#### Records

Lemma checkUnary_ok expected l left : e_kind e = EUnary -> e_left e = Some l -> (forall x, checks (left x) any (accepted l x)) ->
  accepts expected (checkUnary e at_ visibility expected left).
Proof.
  intros Hk El Hl. unfold checkUnary, text_is. eapply checks_bind; [apply Hl|]. intros t _.
  destruct (bool_decide (e_text e = chars "not") && isLogicalType (c_kind t)) eqn:E1.
  { apply andb_true_iff in E1 as [Et%bool_decide_eq_true_1 E1]. apply checks_record. intros Ha. assert (Hu : c_kind t <> TUnknown) by (by destruct (c_kind t)).
    apply accepted_known; [|done]. eapply typed_not; eauto using accepted_typed. }
  assert (Hvec : forall k m, e_text e ∈ chars <$> ["not"; "-"; "abs"]%string -> c_kind t = k -> isNumericVectorType k = true -> numericStd visibility = true ->
    (k = TUnsigned -> e_text e = chars "not") -> null_operand t = false -> checks (range_or_refuse e at_ k (operand_width t) m) any (fun b => accepted l expected t -> accepted e expected b)).
  { intros k m Ht Ek Hn Hv Hun H0. apply checks_range_or_refuse. intros r Hr Ha. destruct (null_operand_width t H0) as [Es Hp].
    destruct (canonical_shape k (operand_width t) _ r ltac:(lia) Hr) as [Er Hw]. apply accepted_known; [|by destruct k]. rewrite Er. eapply typed_unary_vector; eauto.
    rewrite <- Ek, <- Es. eapply accepted_typed; [exact Ha|]. rewrite Ek. by destruct k. }
  destruct (bool_decide (e_text e = chars "not") && isNumericVectorType (c_kind t)) eqn:E2.
  { apply andb_true_iff in E2 as [Et%bool_decide_eq_true_1 E2]. destruct (numericStd visibility) eqn:Ev; cbn [negb]; [|apply checks_refuse].
    destruct (null_operand t) eqn:E0; [apply checks_refuse|]. apply Hvec; auto. rewrite Et. set_solver. }
  destruct ((bool_decide (e_text e = chars "-") || _) && is_type (c_kind t) TSigned) eqn:E3.
  { apply andb_true_iff in E3 as [Et Ek%is_type_true]. rewrite orb_true_iff, !bool_decide_eq_true in Et.
    destruct (numericStd visibility) eqn:Ev; cbn [negb]; [|apply checks_refuse]. destruct (null_operand t) eqn:E0; [apply checks_refuse|].
    apply Hvec; auto; [set_solver|done]. }
  destruct (is_type (c_kind t) TUnknown) eqn:E4; [|apply checks_refuse]. apply is_type_true in E4. apply checks_record. intros [[]|[_ Hc]]; [done|].
  apply accepted_unknown. by eapply unresolved_unary.
Qed.
Lemma activation_refined process r env env' : schedule process = Ret r -> s_diagnostics r = [] ->
  Forall (class_matches (process_variables process)) (pr_assignments process) -> agree process r env env' ->
  agree process r (activate process env) (perform (writes r) env').
Proof.
  intros Es Hd Hc Ha. destruct (schedule_inv process r env Es Hd Hc) as (s & [Hl Hp Hv Hret Hw _] & _ & _ & Ew & Er & Hval).
  assert (Hsrc : forall src, source_ok (process_variables process) s src -> env' src = env src) by (intros src Hok; symmetry; apply Ha; rewrite Er; exact Hok).
  assert (Hvar : forall w, w ∈ mjoin (retained_write s <$> variable_names process) -> sw_target w ∈ retained s /\ values s !! sw_target w = Some (sw_source w)).
  { intros w (l & Hin & (name & -> & Hname)%list_elem_of_fmap)%list_elem_of_join. unfold retained_write, one_of_names in Hin. case_bool_decide; [|by apply elem_of_nil in Hin].
    destruct (values s !! nameKey name) eqn:Ev; [|by apply elem_of_nil in Hin]. by apply list_elem_of_singleton in Hin as ->. }
  intros n Hn. unfold activate, perform. rewrite Ew. unfold updates at 1. rewrite fmap_app, apply_updates_app. unfold one_of_names. case_bool_decide as Hin.
  - specialize (Hn Hin). rewrite Er in Hn. destruct (Hval n Hn) as (value & Evalue & Hnv). rewrite (Hl n Hin). unfold local_now. rewrite Evalue. cbn [default].
    symmetry. apply apply_updates_same.
    + exists (env' value). apply list_elem_of_fmap.
      pose proof (Hret n Hn) as Hpv. unfold process_variables in Hpv. apply elem_of_list_to_set, list_elem_of_fmap in Hpv as (name & -> & Hname).
      exists (mkWrite (nameKey name) value (n_span name) VariableAssignment). split; [done|]. apply list_elem_of_join. exists (retained_write s name).
      split; [|by apply list_elem_of_fmap_2]. unfold retained_write, one_of_names. rewrite bool_decide_eq_true_2, Evalue by done. by apply list_elem_of_singleton.
    + intros v (w & [= -> ->] & Hwin)%list_elem_of_fmap. destruct (Hvar w Hwin) as [_ E]. rewrite E in Evalue. injection Evalue as <-. apply Hsrc. by eapply Hv.
  - rewrite Hp. rewrite (apply_updates_other (_ <$> mjoin _)).
    2: { intros v (w & [= -> ->] & Hwin)%list_elem_of_fmap. destruct (Hvar w Hwin) as [Ht _]. by apply Hin, Hret. }
    assert (Hu : updates env (writes (result s)) = updates env' (writes (result s))).
    { apply list_fmap_ext. intros i w Hi. f_equal. symmetry. apply Hsrc. eapply Hw. by eapply list_elem_of_lookup_2. }
    rewrite Hu. unfold updates. apply apply_updates_agree. by apply Ha.
Qed.

Lemma run_refined process r inputs : schedule process = Ret r -> s_diagnostics r = [] ->
  Forall (class_matches (process_variables process)) (pr_assignments process) -> forall env env', agree process r env env' ->
  agree process r (run_activations (activate process) env inputs) (run_activations (perform (writes r)) env' inputs).
Proof.
  intros Es Hd Hc. induction inputs as [|i inputs IH]; intros env env' Ha; [done|]. cbn. apply IH, activation_refined; try done.
  intros n Hn. unfold drive. by rewrite (Ha n Hn).
Qed.
End semantics.
(* ===== verification/VhdlAnalyzerProofs.v ===== *)
(** [Analyzer::analyze] step by step: it is defined on complete files, and a part
    it does not complain of is as [VhdlDesigns] says; then the whole of it. *)
From S2P Require Import Prelude Store VhdlLexer VhdlSyntax VhdlParser VhdlTypes VhdlTypeProofs VhdlChecker VhdlCheckerProofs VhdlAnalyzer VhdlSchedule VhdlDesigns.
Local Open Scope nat_scope.

(** * Lists and chains *)

Lemma Forall_zip_pairs {A B} (P : A * B -> Prop) (l : list A) : forall k, length l = length k -> Forall P (zip l k) -> Forall2 (fun x y => P (x, y)) l k.
Proof. induction l as [|x l IH]; intros [|y k] Hlen; cbn; [constructor|done|done|]. injection Hlen as Hlen. intros [Hx Hl]%Forall_cons. by constructor; auto. Qed.

Lemma forallb_Forall_true {A} (p : A -> bool) l : forallb p l = true <-> Forall (fun x => p x = true) l.
Proof. rewrite forallb_forall, Forall_forall. by setoid_rewrite list_elem_of_In. Qed.
(** A chain of nodes, each leading to the next and the last to [target]. *)
Fixpoint chain (wf : Workflow) (ns : list string) (target : string) : Prop :=
  match ns with
  | [] => True
  | n :: rest =>
      n ≠ END ∧ returns_always wf n ∧ leads_to wf n (hd target rest)
      ∧ chain wf rest target
  end.

Lemma walk_chain (wf : Workflow) (target : string) (ns : list string) :
  ∀ fuel state visited,
    chain wf ns target →
    ∃ state',
      walk fuel wf state (hd target ns) visited
      = walk (fuel - length ns) wf state' (hd target (drop fuel ns))
             (visited ++ take fuel ns)
      ∧ ((length ns ≤ fuel)%nat →
         match last ns with
         | None => state' = state
         | Some n =>
             ∃ result,
               state' !! "last_result" = Some result ∧
               state' !! (n +:+ "_result") = Some result
         end).
Proof.
  induction ns as [|n rest IH]; intros fuel state visited Hchain.
  - exists state. rewrite drop_nil, take_nil, app_nil_r, Nat.sub_0_r. done.
  - destruct Hchain as (Hne & (node & Hnode & Hret) & Hnext & Hrest).
    destruct fuel as [|fuel].
    + exists state. cbn. rewrite app_nil_r. split; [done|]. lia.
    + destruct (Hret state) as (state1 & result & Hrun).
      set (state2 := <[n +:+ "_result" := result]>
                       (<["last_result" := result]> state1)).
      destruct (IH fuel state2 (visited ++ [n]) Hrest) as (state' & Hwalk & Hlast).
      exists state'. split.
      * cbn [hd length drop take Nat.sub].
        rewrite (walk_step fuel wf state state1 n visited node result) by done.
        fold state2. rewrite Hnext, Hwalk, <- app_assoc. done.
      * intros Hlen. cbn [length] in Hlen.
        specialize (Hlast ltac:(lia)).
        destruct rest as [|n' rest'].
        2:{ rewrite last_cons_cons.
            destruct (last (n' :: rest')) as [x|] eqn:Hl; [exact Hlast|].
            by apply last_None in Hl. }
        cbn in Hlast. subst state'. cbn [last]. exists result. subst state2.
        split; [|by rewrite lookup_insert_eq].
        destruct (decide (n +:+ "_result" = "last_result")) as [->|Hk].
        -- by rewrite lookup_insert_eq.
        -- by rewrite lookup_insert_ne, lookup_insert_eq.
Qed.
(** ** Union *)

Definition Union_check_coplanarity (fuel : nat) (self child : id) : M unit :=
  nd ← get_node self;
  if is_none (_body nd) then ret tt
  else
    plane ← get_plane fuel self;
    child_plane ← get_plane fuel child;
    if xorb (is_none child_plane) (is_none plane)
    then raise (ValueError "Cannot union a planar entity with a 3d entity")
    else
      match plane, child_plane with
      | Some plane, Some child_plane =>
        if negb (isCoPlanarTo plane child_plane)
        then raise (ValueError "Cannot union planar entities that are non-coplanar")
        else ret tt
      | _, _ => ret tt
      end.

(** [process_child] of [Union.__init__]. *)
Definition Union_init_process_child (fuel : nat) (self child : id) : M unit :=
  Union_check_coplanarity fuel self child;;
  child_bodies ← bodies fuel child;
  for_each child_bodies (λ body,
    nd ← get_node self;
    if is_none (_body nd) then
      modify self (set_body (Some (brep_copy body)));;
      plane ← get_plane fuel child;
      modify self (set_plane plane)
    else boolean_into_body self body UnionBooleanType).

Definition Union_init (fuel : nat) (components : list id) (nm : option string) : M id :=
  self ← alloc (new_component CUnion nm);
  _add_children fuel self components
    (Some (λ child _, Union_init_process_child fuel self child)) tt;;
  ret self.

(** [process_child] of [Union.add]. *)
Definition Union_add_process_child (fuel : nat) (self child : id) : M unit :=
  Union_check_coplanarity fuel self child;;
  child_bodies ← bodies fuel child;
  for_each child_bodies (λ body, boolean_into_body self body UnionBooleanType).

Definition Union_add (fuel : nat) (self : id) (components : list id) : M id :=
  _add_children fuel self components
    (Some (λ child _, Union_add_process_child fuel self child)) tt;;
  ret self.
(** * Machine integers

    A C [uint] is a [Z] in the range of [is_u32]; the wrap-around of its
    arithmetic is written out with [u32], and the signed reading of a word
    (a C [int]) with [s32]. *)

Definition u8 (z : Z) : Z := z mod 256.
Definition u16 (z : Z) : Z := z mod 65536.
Definition u32 (z : Z) : Z := z mod 4294967296.

Definition s32 (z : Z) : Z :=
  if u32 z <? 2147483648 then u32 z else u32 z - 4294967296.

(** The signed reading of a half word (a C [short]). *)
Definition s16 (z : Z) : Z := if u16 z <? 32768 then u16 z else u16 z - 65536.

Definition is_u8 (z : Z) : Prop := 0 <= z < 256.
Definition is_u16 (z : Z) : Prop := 0 <= z < 65536.
Definition is_u32 (z : Z) : Prop := 0 <= z < 4294967296.

Lemma u32_small z : is_u32 z -> u32 z = z.
Proof. intros H. apply Z.mod_small, H. Qed.

Lemma u32_range z : is_u32 (u32 z).
Proof. apply Z.mod_pos_bound. lia. Qed.

Lemma u32_idem z : u32 (u32 z) = u32 z.
Proof. apply u32_small, u32_range. Qed.

Lemma u32_add_l a b : u32 (u32 a + b) = u32 (a + b).
Proof. unfold u32. now rewrite Zplus_mod_idemp_l. Qed.

Lemma u32_add_r a b : u32 (a + u32 b) = u32 (a + b).
Proof. unfold u32. now rewrite Zplus_mod_idemp_r. Qed.

Lemma u32_sub_l a b : u32 (u32 a - b) = u32 (a - b).
Proof. unfold u32. now rewrite Zminus_mod_idemp_l. Qed.

Lemma u32_sub_r a b : u32 (a - u32 b) = u32 (a - b).
Proof. unfold u32. now rewrite Zminus_mod_idemp_r. Qed.

(** A sum that overflows once wraps to the sum less [2^32]. *)
Lemma u32_wrap z : 4294967296 <= z < 8589934592 -> u32 z = z - 4294967296.
Proof. intros H. unfold u32. symmetry. apply (Z.mod_unique z _ 1); lia. Qed.

(** A difference that underflows once wraps to the difference plus [2^32]. *)
Lemma u32_borrow z : -4294967296 <= z < 0 -> u32 z = z + 4294967296.
Proof. intros H. unfold u32. symmetry. apply (Z.mod_unique z _ (-1)); lia. Qed.

Lemma u8_small z : is_u8 z -> u8 z = z.
Proof. intros H. apply Z.mod_small, H. Qed.

Lemma u8_range z : is_u8 (u8 z).
Proof. apply Z.mod_pos_bound. lia. Qed.

Lemma u16_small z : is_u16 z -> u16 z = z.
Proof. intros H. apply Z.mod_small, H. Qed.

Lemma u16_range z : is_u16 (u16 z).
Proof. apply Z.mod_pos_bound. lia. Qed.

Lemma s32_small z : 0 <= z < 2147483648 -> s32 z = z.
Proof.
  intros H. unfold s32. rewrite u32_small by (unfold is_u32; lia).
  destruct (Z.ltb_spec z 2147483648); lia.
Qed.

Lemma s32_neg z : -2147483648 <= z < 0 -> s32 z = z.
Proof.
  intros H. unfold s32. rewrite u32_borrow by lia.
  destruct (Z.ltb_spec (z + 4294967296) 2147483648); lia.
Qed.

Lemma s32_range z : -2147483648 <= s32 z < 2147483648.
Proof.
  unfold s32. pose proof (u32_range z) as R. unfold is_u32 in R.
  destruct (Z.ltb_spec (u32 z) 2147483648); lia.
Qed.

Lemma u32_s32 z : u32 (s32 z) = u32 z.
Proof.
  unfold s32. pose proof (u32_range z) as R.
  destruct (Z.ltb_spec (u32 z) 2147483648).
  - now rewrite u32_small.
  - unfold u32 at 1. replace (u32 z - 4294967296) with (u32 z + (-1) * 4294967296) by lia.
    rewrite Z_mod_plus_full. now apply u32_small.
Qed.

#[export] Hint Resolve u32_range u16_range u8_range : machine.
#[export] Hint Rewrite u32_idem u32_add_l u32_add_r u32_sub_l u32_sub_r u32_s32 : machine.

(** * Bits of a word *)

(** [1 << n]. *)
Definition bit (n : Z) : Z := Z.shiftl 1 n.

Lemma bit_testbit n i : 0 <= n -> Z.testbit (bit n) i = (i =? n).
Proof.
  intros Hn. unfold bit. destruct (Z.ltb_spec i 0) as [Hi|Hi].
  - rewrite Z.testbit_neg_r by lia. symmetry. apply Z.eqb_neq. lia.
  - rewrite Z.shiftl_1_l, Z.pow2_bits_eqb by lia. apply Z.eqb_sym.
Qed.

Lemma land_bit p n :
  0 <= n -> Z.land p (bit n) = if Z.testbit p n then bit n else 0.
Proof.
  intros Hn. apply Z.bits_inj'. intros i Hi.
  rewrite Z.land_spec, bit_testbit by lia.
  destruct (Z.eqb_spec i n) as [->|Hne].
  - rewrite andb_true_r. destruct (Z.testbit p n) eqn:E.
    + rewrite bit_testbit by lia. now rewrite Z.eqb_refl.
    + now rewrite Z.bits_0.
  - rewrite andb_false_r. destruct (Z.testbit p n); [|now rewrite Z.bits_0].
    rewrite bit_testbit by lia. symmetry. now apply Z.eqb_neq.
Qed.

Lemma bit_pos n : 0 <= n -> 0 < bit n.
Proof. intros Hn. unfold bit. rewrite Z.shiftl_1_l. apply Z.pow_pos_nonneg; lia. Qed.

(** The test [(p & (1 << n)) > 0] of the code reads bit [n]. *)
Lemma land_bit_gt0 p n : 0 <= n -> (0 <? Z.land p (bit n)) = Z.testbit p n.
Proof.
  intros Hn. rewrite land_bit by lia. pose proof (bit_pos n Hn).
  destruct (Z.testbit p n); [apply Z.ltb_lt|apply Z.ltb_ge]; lia.
Qed.

(** Two words are equal when their 32 bits are. *)
Lemma u32_bits_inj a b :
  is_u32 a -> is_u32 b ->
  (forall i, 0 <= i < 32 -> Z.testbit a i = Z.testbit b i) -> a = b.
Proof.
  intros Ha Hb H. apply Z.bits_inj'. intros i Hi.
  destruct (Z.ltb_spec i 32) as [Hlt|Hge]; [apply H; lia|].
  rewrite <- (u32_small a), <- (u32_small b) by assumption. unfold u32.
  change 4294967296 with (2 ^ 32). now rewrite !Z.mod_pow2_bits_high by lia.
Qed.

Lemma is_u32_bits a :
  0 <= a -> (forall i, 32 <= i -> Z.testbit a i = false) -> is_u32 a.
Proof.
  intros H0 H. enough (a mod 2 ^ 32 = a) as <-.
  { apply u32_range. }
  apply Z.bits_inj'. intros i Hi. destruct (Z.ltb_spec i 32).
  - now apply Z.mod_pow2_bits_low.
  - rewrite Z.mod_pow2_bits_high by lia. symmetry. apply H. lia.
Qed.

Lemma u32_testbit_high a i : is_u32 a -> 32 <= i -> Z.testbit a i = false.
Proof.
  intros Ha Hi. rewrite <- (u32_small a Ha). unfold u32.
  change 4294967296 with (2 ^ 32). now apply Z.mod_pow2_bits_high.
Qed.

(** * Lists as arrays *)

(** [a[i]] and [a[i] = v] for a C array.  Every use in the development is in
    range or guarded by the test the source makes. *)
Definition aget {A} (d : A) (l : list A) (i : Z) : A := default d (l !! Z.to_nat i).
Definition aset {A} (l : list A) (i : Z) (v : A) : list A := <[Z.to_nat i := v]> l.

Lemma length_aset {A} (l : list A) i v : length (aset l i v) = length l.
Proof. apply length_insert. Qed.

Lemma aget_aset_eq {A} (d : A) l i v :
  0 <= i < Z.of_nat (length l) -> aget d (aset l i v) i = v.
Proof. intros H. unfold aget, aset. rewrite list_lookup_insert_eq by lia. done. Qed.

Lemma aget_aset_ne {A} (d : A) l i j v :
  0 <= i -> 0 <= j -> i <> j -> aget d (aset l i v) j = aget d l j.
Proof. intros Hi Hj H. unfold aget, aset. rewrite list_lookup_insert_ne by lia. done. Qed.

(** [0, 1, ..., n-1] as the values of a C loop counter. *)
Definition zrange (n : nat) : list Z := Z.of_nat <$> seq 0 n.

Lemma elem_of_zrange n i : i ∈ zrange n <-> 0 <= i < Z.of_nat n.
Proof.
  unfold zrange. rewrite list_elem_of_fmap. setoid_rewrite elem_of_seq. split.
  - intros (k & -> & Hk). lia.
  - intros H. exists (Z.to_nat i). lia.
Qed.

Lemma NoDup_zrange n : NoDup (zrange n).
Proof. unfold zrange. apply NoDup_fmap_2_strong; [lia|apply NoDup_seq]. Qed.

(** Filters that agree on the elements of a list. *)
Lemma list_filter_ext_in {A} (P Q : A -> Prop) `{forall x, Decision (P x), forall x, Decision (Q x)} (l : list A) :
  (forall x, x ∈ l -> P x <-> Q x) -> filter P l = filter Q l.
Proof.
  induction l as [|x l IH]; intros Hl; [done|]. rewrite !filter_cons.
  rewrite IH by (intros y Hy; apply Hl; now right).
  destruct (Hl x ltac:(left)) as [H1 H2]. destruct (decide (P x)), (decide (Q x)); tauto || done.
Qed.

Lemma zrange_S n : zrange (S n) = zrange n ++ [Z.of_nat n].
Proof. unfold zrange. now rewrite seq_S, fmap_app. Qed.

Lemma zrange_lookup n j x : zrange n !! j = Some x -> x = Z.of_nat j /\ (j < n)%nat.
Proof.
  unfold zrange. rewrite list_lookup_fmap, fmap_Some. intros (y & H & ->).
  apply lookup_seq in H as [-> H]. done.
Qed.

Lemma length_zrange n : length (zrange n) = n.
Proof. unfold zrange. now rewrite length_fmap, length_seq. Qed.

(** The bytes before the first NUL. *)
Fixpoint cut0 (l : list Z) : list Z :=
  match l with
  | [] => []
  | c :: l' => if c =? 0 then [] else c :: cut0 l'
  end.

(** * Tactics *)

(** Decide every boolean integer comparison in sight. *)
Ltac zbool :=
  repeat match goal with
  | H : (_ =? _) = true |- _ => apply Z.eqb_eq in H
  | H : (_ =? _) = false |- _ => apply Z.eqb_neq in H
  | H : (_ <? _) = true |- _ => apply Z.ltb_lt in H
  | H : (_ <? _) = false |- _ => apply Z.ltb_ge in H
  | H : (_ <=? _) = true |- _ => apply Z.leb_le in H
  | H : (_ <=? _) = false |- _ => apply Z.leb_gt in H
  | H : negb _ = true |- _ => apply negb_true_iff in H
  | H : negb _ = false |- _ => apply negb_false_iff in H
  | H : (_ && _) = true |- _ => apply andb_true_iff in H; destruct H
  | H : (_ || _) = false |- _ => apply orb_false_iff in H; destruct H
  end.

(** Case on the innermost boolean test of the goal. *)
Ltac case_if :=
  match goal with
  | |- context [if ?b then _ else _] =>
      lazymatch b with
      | context [if _ then _ else _] => fail
      | _ => destruct b eqn:?
      end
  end.

(** Membership in lists given by [::], [++] and [[]], by propositional reasoning. *)
Ltac lmem :=
  repeat match goal with
  | H : context [_ ∈ _ :: _] |- _ => rewrite elem_of_cons in H
  | H : context [_ ∈ _ ++ _] |- _ => rewrite elem_of_app in H
  | H : context [_ ∈ []] |- _ => rewrite elem_of_nil in H
  | H : NoDup (_ :: _) |- _ => apply NoDup_cons in H; destruct H
  | |- context [_ ∈ _ :: _] => rewrite elem_of_cons
  | |- context [_ ∈ _ ++ _] => rewrite elem_of_app
  | |- context [_ ∈ []] => rewrite elem_of_nil
  end;
  intuition (subst; first [assumption | tauto | congruence]).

########

Exercise requirements =
Write down again, exactly as given, only the lines above that fall from the line with "(Some (λ child _, Union_init_process_child" to the line with "1); lia. Qed.", inclusive.

Result below =
    (Some (λ child _, Union_init_process_child fuel self child)) tt;;
  ret self.

(** [process_child] of [Union.add]. *)
Definition Union_add_process_child (fuel : nat) (self child : id) : M unit :=
  Union_check_coplanarity fuel self child;;
  child_bodies ← bodies fuel child;
  for_each child_bodies (λ body, boolean_into_body self body UnionBooleanType).

Definition Union_add (fuel : nat) (self : id) (components : list id) : M id :=
  _add_children fuel self components
    (Some (λ child _, Union_add_process_child fuel self child)) tt;;
  ret self.
(** * Machine integers

    A C [uint] is a [Z] in the range of [is_u32]; the wrap-around of its
    arithmetic is written out with [u32], and the signed reading of a word
    (a C [int]) with [s32]. *)

Definition u8 (z : Z) : Z := z mod 256.
Definition u16 (z : Z) : Z := z mod 65536.
Definition u32 (z : Z) : Z := z mod 4294967296.

Definition s32 (z : Z) : Z :=
  if u32 z <? 2147483648 then u32 z else u32 z - 4294967296.

(** The signed reading of a half word (a C [short]). *)
Definition s16 (z : Z) : Z := if u16 z <? 32768 then u16 z else u16 z - 65536.

Definition is_u8 (z : Z) : Prop := 0 <= z < 256.
Definition is_u16 (z : Z) : Prop := 0 <= z < 65536.
Definition is_u32 (z : Z) : Prop := 0 <= z < 4294967296.

Lemma u32_small z : is_u32 z -> u32 z = z.
Proof. intros H. apply Z.mod_small, H. Qed.

Lemma u32_range z : is_u32 (u32 z).
Proof. apply Z.mod_pos_bound. lia. Qed.

Lemma u32_idem z : u32 (u32 z) = u32 z.
Proof. apply u32_small, u32_range. Qed.

Lemma u32_add_l a b : u32 (u32 a + b) = u32 (a + b).
Proof. unfold u32. now rewrite Zplus_mod_idemp_l. Qed.

Lemma u32_add_r a b : u32 (a + u32 b) = u32 (a + b).
Proof. unfold u32. now rewrite Zplus_mod_idemp_r. Qed.

Lemma u32_sub_l a b : u32 (u32 a - b) = u32 (a - b).
Proof. unfold u32. now rewrite Zminus_mod_idemp_l. Qed.

Lemma u32_sub_r a b : u32 (a - u32 b) = u32 (a - b).
Proof. unfold u32. now rewrite Zminus_mod_idemp_r. Qed.

(** A sum that overflows once wraps to the sum less [2^32]. *)
Lemma u32_wrap z : 4294967296 <= z < 8589934592 -> u32 z = z - 4294967296.
Proof. intros H. unfold u32. symmetry. apply (Z.mod_unique z _ 1); lia. Qed.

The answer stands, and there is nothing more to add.